* [Task statement]
The answer must consist of every line below containing "intros".

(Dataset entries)
(** The score of an analysis that is not a correct sequence, over a
    non-empty canonical order: the parts are finite, and the score is the
    rounded, clamped value of the formula, each operation rounded to
    binary64. *)
Lemma calculateScore_value (result : Analysis.t) :
  Analysis.correctSequence result = false →
  (0 < Analysis.totalBlocks result)%nat →
  (length (Analysis.correctlyPositioned result)
   ≤ Analysis.totalBlocks result)%nat →
  (Analysis.correctBlocks result ≤ Analysis.totalBlocks result)%nat →
  ∃ pen : Q, 0 <= pen <= 20 ∧
    let position :=
      Binary64.round
        (Binary64.round
           (inject_Z (Z.of_nat (length (Analysis.correctlyPositioned result)))
            / inject_Z (Z.of_nat (Analysis.totalBlocks result)))
         * inject_Z 60) in
    let presence :=
      Binary64.round
        (Binary64.round
           (inject_Z (Z.of_nat (Analysis.correctBlocks result))
            / inject_Z (Z.of_nat (Analysis.totalBlocks result)))
         * inject_Z 40) in
    let raw := Binary64.round (Binary64.round (position + presence) + - pen) in
    0 <= position <= 60 ∧ 0 <= presence <= 40
    ∧ 0 <= Binary64.round (position + presence) <= 100
    ∧ -20 <= raw <= 100
    ∧ _calculateScore result
      = Number.int (Z.max 0 (Qfloor (raw + (1 # 2)))).
Proof.
  intros Hseq Htotal Hcp Hcb. unfold _calculateScore. rewrite Hseq.
  destruct (extraPenalty_bounds (Analysis.extraBlocks result))
    as (pen & -> & Hpen).
  exists pen. split; [done|]. cbv zeta.
  destruct (div_of_nat _ _ Hcp Htotal) as [-> Ha].
  destruct (div_of_nat _ _ Hcb Htotal) as [-> Hb].
  destruct (scale_share _ 60 Ha) as [-> Hp]; [done|reflexivity..|].
  destruct (scale_share _ 40 Hb) as [-> Hq]; [done|reflexivity..|].
  revert Hp Hq.
  generalize (Binary64.round
                (Binary64.round
                   (inject_Z (Z.of_nat (length (Analysis.correctlyPositioned result)))
                    / inject_Z (Z.of_nat (Analysis.totalBlocks result)))
                 * inject_Z 60)).
  generalize (Binary64.round
                (Binary64.round
                   (inject_Z (Z.of_nat (Analysis.correctBlocks result))
                    / inject_Z (Z.of_nat (Analysis.totalBlocks result)))
                 * inject_Z 40)).
  intros q p Hp Hq. change (inject_Z 60) with 60 in Hp.
  change (inject_Z 40) with 40 in Hq.
  assert (0 <= Binary64.round (p + q) <= 100) as Hs
    by (apply round_between; [lra|reflexivity..]).
  assert (-20 <= Binary64.round (Binary64.round (p + q) + - pen) <= 100) as Hd
    by (apply round_between; [lra|reflexivity..]).
  repeat split; try lra.
  cbn [Number.add Number.sub Number.opp].
  rewrite (rounded_fin (p + q) 0 100) by (done || reflexivity).
  cbn [Number.add Number.sub Number.opp].
  rewrite (rounded_fin _ (-20) 100) by (done || reflexivity).
  unfold Number.round. apply max_zero_int.
Qed.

* [Completed task]
  intros Hseq Htotal Hcp Hcb. unfold _calculateScore. rewrite Hseq.
  intros q p Hp Hq. change (inject_Z 60) with 60 in Hp.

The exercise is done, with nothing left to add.